PROVIDED DATA: Begin

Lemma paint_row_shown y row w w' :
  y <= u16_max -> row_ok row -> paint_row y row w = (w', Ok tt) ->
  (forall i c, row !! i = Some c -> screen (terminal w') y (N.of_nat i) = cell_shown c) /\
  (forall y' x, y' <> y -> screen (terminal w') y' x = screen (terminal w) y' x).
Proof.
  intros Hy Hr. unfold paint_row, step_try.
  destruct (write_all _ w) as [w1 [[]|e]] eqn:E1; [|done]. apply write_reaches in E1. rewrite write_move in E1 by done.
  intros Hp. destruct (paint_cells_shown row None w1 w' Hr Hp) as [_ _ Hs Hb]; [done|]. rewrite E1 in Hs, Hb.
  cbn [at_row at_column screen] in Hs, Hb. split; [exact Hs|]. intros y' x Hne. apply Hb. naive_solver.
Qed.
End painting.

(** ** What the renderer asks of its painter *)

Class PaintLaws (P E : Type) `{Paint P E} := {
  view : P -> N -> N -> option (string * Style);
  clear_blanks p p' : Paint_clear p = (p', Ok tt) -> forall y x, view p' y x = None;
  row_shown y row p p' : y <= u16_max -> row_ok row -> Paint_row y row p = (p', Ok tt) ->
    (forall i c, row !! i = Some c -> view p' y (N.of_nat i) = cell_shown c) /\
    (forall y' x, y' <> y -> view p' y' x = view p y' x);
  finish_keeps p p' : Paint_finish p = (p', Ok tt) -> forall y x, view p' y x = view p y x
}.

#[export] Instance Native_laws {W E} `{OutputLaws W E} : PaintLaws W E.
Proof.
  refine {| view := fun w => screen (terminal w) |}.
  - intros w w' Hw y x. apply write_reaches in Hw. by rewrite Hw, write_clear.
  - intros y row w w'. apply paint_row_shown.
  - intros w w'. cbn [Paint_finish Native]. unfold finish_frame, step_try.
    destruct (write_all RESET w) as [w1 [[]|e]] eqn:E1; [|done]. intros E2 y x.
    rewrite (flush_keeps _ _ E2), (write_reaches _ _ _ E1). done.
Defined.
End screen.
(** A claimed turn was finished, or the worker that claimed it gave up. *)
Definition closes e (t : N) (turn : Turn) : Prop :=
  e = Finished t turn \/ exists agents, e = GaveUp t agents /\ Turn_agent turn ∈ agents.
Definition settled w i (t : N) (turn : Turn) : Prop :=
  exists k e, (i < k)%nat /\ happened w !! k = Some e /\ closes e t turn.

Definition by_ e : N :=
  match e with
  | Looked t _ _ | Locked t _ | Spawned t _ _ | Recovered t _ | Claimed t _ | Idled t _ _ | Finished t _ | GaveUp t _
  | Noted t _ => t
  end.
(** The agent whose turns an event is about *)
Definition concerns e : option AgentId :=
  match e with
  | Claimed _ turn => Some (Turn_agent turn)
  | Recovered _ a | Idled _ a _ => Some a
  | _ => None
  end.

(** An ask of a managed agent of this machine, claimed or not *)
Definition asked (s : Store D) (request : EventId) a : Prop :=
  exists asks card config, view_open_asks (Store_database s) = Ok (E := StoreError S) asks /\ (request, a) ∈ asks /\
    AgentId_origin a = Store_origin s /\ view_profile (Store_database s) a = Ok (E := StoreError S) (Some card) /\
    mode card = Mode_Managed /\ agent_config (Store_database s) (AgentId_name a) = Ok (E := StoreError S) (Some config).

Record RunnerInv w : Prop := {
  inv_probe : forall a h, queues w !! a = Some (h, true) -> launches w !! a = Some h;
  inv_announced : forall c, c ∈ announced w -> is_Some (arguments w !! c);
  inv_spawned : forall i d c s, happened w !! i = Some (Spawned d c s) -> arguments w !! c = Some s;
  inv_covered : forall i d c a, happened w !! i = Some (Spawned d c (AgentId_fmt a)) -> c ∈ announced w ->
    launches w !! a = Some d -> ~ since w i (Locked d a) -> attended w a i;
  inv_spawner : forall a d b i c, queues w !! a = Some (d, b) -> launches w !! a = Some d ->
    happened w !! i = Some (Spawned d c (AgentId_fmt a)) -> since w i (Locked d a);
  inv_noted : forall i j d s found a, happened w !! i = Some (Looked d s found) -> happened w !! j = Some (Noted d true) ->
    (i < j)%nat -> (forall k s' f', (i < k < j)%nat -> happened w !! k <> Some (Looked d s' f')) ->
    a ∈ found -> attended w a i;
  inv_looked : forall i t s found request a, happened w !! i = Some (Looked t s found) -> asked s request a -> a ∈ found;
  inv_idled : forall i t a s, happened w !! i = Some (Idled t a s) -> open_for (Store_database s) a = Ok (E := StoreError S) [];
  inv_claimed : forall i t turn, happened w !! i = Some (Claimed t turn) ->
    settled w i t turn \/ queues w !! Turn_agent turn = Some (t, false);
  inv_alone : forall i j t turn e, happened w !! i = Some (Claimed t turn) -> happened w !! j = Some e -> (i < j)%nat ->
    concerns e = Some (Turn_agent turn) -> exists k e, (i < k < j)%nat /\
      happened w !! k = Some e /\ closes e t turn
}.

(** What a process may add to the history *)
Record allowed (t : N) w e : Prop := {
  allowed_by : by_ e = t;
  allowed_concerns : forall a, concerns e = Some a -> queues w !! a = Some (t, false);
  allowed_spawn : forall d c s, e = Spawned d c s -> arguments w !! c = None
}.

PROVIDED DATA: End
PROVIDED DATA: Begin

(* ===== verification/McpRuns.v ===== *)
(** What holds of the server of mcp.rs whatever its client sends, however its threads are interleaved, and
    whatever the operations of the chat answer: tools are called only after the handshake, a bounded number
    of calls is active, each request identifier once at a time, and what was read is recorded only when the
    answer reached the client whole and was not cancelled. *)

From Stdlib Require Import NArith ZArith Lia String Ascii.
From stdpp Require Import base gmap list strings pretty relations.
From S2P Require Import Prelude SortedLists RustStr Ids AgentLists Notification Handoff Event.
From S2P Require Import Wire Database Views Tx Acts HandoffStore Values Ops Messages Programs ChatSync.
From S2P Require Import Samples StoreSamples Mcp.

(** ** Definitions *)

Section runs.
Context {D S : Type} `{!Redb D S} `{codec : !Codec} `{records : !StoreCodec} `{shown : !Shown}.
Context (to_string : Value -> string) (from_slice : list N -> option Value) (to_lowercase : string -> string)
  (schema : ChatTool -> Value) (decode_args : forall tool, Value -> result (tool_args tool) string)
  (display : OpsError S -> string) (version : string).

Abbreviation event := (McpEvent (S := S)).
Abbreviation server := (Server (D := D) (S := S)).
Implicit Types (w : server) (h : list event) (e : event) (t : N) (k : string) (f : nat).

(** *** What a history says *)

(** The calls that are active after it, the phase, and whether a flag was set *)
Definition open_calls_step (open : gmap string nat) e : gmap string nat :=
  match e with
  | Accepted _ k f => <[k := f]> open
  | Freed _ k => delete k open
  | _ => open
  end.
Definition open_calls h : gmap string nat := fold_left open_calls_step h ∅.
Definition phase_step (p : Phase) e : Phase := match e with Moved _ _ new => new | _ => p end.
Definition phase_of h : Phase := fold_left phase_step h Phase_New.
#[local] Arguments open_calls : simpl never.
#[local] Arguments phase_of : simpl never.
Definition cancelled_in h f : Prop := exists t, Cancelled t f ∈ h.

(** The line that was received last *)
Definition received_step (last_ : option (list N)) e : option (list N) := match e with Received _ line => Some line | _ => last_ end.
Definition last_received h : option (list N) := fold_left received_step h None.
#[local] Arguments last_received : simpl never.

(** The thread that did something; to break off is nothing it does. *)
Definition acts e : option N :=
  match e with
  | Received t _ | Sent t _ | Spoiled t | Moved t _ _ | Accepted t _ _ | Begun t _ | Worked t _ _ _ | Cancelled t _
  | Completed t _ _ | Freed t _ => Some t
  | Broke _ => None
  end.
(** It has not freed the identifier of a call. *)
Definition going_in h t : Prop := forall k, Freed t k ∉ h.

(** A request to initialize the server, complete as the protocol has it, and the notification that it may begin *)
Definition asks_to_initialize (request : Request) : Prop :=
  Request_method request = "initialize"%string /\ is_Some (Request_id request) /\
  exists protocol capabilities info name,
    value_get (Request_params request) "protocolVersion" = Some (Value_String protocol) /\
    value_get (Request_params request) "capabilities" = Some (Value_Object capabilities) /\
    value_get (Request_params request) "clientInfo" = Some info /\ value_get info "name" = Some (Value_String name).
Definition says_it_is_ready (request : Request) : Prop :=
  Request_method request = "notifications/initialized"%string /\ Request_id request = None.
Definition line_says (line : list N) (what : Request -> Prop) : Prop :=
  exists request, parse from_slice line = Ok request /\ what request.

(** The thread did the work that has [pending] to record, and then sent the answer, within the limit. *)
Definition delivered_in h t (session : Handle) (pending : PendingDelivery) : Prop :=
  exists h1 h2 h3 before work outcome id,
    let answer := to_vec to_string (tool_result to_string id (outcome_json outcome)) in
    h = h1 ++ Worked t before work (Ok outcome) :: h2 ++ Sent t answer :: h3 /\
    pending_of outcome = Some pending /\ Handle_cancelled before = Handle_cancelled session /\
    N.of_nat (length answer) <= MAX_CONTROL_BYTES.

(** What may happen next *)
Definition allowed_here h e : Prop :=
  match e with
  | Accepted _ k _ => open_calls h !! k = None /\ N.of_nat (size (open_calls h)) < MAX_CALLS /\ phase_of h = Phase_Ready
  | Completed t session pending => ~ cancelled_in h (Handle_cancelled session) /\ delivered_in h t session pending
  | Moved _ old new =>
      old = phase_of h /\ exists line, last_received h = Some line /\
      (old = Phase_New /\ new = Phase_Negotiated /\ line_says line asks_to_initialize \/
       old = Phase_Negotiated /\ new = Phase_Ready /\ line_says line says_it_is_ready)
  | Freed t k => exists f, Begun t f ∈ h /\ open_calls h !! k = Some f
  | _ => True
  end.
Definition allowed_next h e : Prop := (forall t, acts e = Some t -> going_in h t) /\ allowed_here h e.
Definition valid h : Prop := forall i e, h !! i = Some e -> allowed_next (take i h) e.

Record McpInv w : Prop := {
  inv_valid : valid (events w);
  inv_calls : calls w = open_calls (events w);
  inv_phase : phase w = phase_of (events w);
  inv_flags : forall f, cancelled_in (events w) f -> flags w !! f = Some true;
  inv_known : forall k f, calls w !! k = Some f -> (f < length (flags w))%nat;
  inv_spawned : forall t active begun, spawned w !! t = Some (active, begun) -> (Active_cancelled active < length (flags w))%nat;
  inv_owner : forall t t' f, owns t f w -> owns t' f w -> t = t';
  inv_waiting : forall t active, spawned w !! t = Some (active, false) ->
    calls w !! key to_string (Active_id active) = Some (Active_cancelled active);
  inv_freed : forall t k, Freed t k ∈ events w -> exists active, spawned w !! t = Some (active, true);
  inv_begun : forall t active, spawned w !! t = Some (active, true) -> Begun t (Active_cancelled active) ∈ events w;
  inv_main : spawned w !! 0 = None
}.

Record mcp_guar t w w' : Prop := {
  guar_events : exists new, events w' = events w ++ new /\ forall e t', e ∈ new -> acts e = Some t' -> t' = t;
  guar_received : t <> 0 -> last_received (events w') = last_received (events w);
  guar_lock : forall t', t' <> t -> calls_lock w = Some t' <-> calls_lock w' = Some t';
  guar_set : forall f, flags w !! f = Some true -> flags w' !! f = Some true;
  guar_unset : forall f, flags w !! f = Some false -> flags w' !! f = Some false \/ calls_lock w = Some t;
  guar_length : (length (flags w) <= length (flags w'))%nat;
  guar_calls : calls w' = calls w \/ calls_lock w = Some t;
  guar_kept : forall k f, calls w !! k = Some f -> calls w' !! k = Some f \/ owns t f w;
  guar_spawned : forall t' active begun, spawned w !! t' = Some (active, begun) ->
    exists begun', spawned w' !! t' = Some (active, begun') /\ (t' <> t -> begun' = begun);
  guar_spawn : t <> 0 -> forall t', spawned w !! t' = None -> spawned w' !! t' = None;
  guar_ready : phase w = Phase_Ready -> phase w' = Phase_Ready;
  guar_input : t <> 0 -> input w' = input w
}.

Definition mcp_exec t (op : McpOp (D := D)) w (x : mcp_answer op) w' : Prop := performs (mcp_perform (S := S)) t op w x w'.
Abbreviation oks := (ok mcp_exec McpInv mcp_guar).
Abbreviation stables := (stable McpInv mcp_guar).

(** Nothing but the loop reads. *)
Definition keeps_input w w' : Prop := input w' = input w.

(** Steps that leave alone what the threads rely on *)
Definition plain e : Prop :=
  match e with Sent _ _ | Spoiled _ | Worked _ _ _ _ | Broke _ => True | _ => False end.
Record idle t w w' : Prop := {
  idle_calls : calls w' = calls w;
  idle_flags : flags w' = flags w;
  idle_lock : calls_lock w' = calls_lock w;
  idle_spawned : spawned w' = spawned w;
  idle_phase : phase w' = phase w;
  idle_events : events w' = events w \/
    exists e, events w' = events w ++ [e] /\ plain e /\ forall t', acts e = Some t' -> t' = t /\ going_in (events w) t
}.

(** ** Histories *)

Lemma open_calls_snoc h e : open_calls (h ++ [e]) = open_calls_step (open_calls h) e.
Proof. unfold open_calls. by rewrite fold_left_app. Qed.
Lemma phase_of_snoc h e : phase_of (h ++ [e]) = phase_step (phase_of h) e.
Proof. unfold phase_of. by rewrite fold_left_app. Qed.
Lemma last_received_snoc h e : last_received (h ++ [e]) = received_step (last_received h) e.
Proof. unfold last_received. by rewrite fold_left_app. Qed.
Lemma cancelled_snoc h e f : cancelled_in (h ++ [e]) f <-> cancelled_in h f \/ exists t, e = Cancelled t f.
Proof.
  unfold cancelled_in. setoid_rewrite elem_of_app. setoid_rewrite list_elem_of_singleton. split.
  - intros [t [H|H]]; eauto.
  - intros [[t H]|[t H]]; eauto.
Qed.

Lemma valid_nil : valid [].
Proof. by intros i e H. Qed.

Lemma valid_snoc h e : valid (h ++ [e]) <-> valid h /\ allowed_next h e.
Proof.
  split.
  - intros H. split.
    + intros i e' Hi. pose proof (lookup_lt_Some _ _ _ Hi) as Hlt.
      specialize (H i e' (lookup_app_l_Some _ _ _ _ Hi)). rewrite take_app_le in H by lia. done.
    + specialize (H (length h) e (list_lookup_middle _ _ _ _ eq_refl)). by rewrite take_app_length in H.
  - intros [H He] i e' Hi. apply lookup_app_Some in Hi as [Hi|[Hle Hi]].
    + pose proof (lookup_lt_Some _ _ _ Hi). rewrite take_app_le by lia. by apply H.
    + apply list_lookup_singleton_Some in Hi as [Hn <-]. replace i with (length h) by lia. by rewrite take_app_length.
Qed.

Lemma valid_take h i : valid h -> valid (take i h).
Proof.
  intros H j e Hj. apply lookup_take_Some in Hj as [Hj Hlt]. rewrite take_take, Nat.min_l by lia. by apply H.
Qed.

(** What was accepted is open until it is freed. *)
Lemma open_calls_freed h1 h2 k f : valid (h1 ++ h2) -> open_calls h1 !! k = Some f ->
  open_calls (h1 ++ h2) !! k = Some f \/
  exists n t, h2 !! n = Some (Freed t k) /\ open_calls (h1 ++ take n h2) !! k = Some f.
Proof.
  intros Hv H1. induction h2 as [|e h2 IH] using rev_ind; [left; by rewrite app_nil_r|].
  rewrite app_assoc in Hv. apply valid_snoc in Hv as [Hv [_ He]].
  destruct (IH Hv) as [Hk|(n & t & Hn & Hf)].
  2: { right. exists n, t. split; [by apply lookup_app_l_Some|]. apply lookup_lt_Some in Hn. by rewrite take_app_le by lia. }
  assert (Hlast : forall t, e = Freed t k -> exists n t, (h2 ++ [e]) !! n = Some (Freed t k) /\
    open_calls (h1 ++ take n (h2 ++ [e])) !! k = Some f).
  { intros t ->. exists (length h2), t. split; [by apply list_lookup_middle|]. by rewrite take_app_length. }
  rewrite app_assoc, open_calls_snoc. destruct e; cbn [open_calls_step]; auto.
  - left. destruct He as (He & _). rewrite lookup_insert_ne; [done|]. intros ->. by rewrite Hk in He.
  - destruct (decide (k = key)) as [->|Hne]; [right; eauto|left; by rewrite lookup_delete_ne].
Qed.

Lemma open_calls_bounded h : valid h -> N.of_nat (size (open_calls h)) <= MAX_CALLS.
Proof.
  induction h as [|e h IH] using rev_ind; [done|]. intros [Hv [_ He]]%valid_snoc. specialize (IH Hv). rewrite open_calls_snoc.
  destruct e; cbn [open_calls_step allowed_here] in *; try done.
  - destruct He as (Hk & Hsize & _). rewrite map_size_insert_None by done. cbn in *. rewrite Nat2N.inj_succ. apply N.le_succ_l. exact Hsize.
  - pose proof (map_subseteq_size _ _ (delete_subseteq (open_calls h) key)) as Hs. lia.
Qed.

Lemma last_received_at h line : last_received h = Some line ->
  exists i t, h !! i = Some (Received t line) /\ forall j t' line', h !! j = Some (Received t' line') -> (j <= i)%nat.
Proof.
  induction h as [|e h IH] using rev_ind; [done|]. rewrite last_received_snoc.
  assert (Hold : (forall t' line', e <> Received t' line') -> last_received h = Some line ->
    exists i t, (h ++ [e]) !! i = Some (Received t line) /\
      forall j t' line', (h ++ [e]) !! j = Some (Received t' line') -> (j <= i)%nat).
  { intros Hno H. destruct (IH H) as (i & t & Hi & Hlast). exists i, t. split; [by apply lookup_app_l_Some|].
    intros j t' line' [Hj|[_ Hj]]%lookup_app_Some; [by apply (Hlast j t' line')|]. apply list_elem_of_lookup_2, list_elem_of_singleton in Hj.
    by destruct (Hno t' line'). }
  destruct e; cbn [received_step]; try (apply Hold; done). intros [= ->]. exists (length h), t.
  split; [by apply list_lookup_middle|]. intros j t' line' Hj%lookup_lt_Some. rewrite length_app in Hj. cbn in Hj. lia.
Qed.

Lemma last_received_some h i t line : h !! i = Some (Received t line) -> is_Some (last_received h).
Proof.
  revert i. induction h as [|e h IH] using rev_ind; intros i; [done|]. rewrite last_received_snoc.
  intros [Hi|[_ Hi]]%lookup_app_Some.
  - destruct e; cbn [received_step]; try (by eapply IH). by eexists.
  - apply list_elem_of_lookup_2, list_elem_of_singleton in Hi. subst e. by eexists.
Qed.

PROVIDED DATA: End

EXERCISE DETAILS:
The reply should hold only the lines of the listing above starting at the line containing "Lemma paint_row_shown y" and ending at the line containing "view := fun", exactly as written.

EXERCISE OUTPUT:
Lemma paint_row_shown y row w w' :
  y <= u16_max -> row_ok row -> paint_row y row w = (w', Ok tt) ->
  (forall i c, row !! i = Some c -> screen (terminal w') y (N.of_nat i) = cell_shown c) /\
  (forall y' x, y' <> y -> screen (terminal w') y' x = screen (terminal w) y' x).
Proof.
  intros Hy Hr. unfold paint_row, step_try.
  destruct (write_all _ w) as [w1 [[]|e]] eqn:E1; [|done]. apply write_reaches in E1. rewrite write_move in E1 by done.
  intros Hp. destruct (paint_cells_shown row None w1 w' Hr Hp) as [_ _ Hs Hb]; [done|]. rewrite E1 in Hs, Hb.
  cbn [at_row at_column screen] in Hs, Hb. split; [exact Hs|]. intros y' x Hne. apply Hb. naive_solver.
Qed.
End painting.

(** ** What the renderer asks of its painter *)

Class PaintLaws (P E : Type) `{Paint P E} := {
  view : P -> N -> N -> option (string * Style);
  clear_blanks p p' : Paint_clear p = (p', Ok tt) -> forall y x, view p' y x = None;
  row_shown y row p p' : y <= u16_max -> row_ok row -> Paint_row y row p = (p', Ok tt) ->
    (forall i c, row !! i = Some c -> view p' y (N.of_nat i) = cell_shown c) /\
    (forall y' x, y' <> y -> view p' y' x = view p y' x);
  finish_keeps p p' : Paint_finish p = (p', Ok tt) -> forall y x, view p' y x = view p y x
}.

#[export] Instance Native_laws {W E} `{OutputLaws W E} : PaintLaws W E.
Proof.
  refine {| view := fun w => screen (terminal w) |}.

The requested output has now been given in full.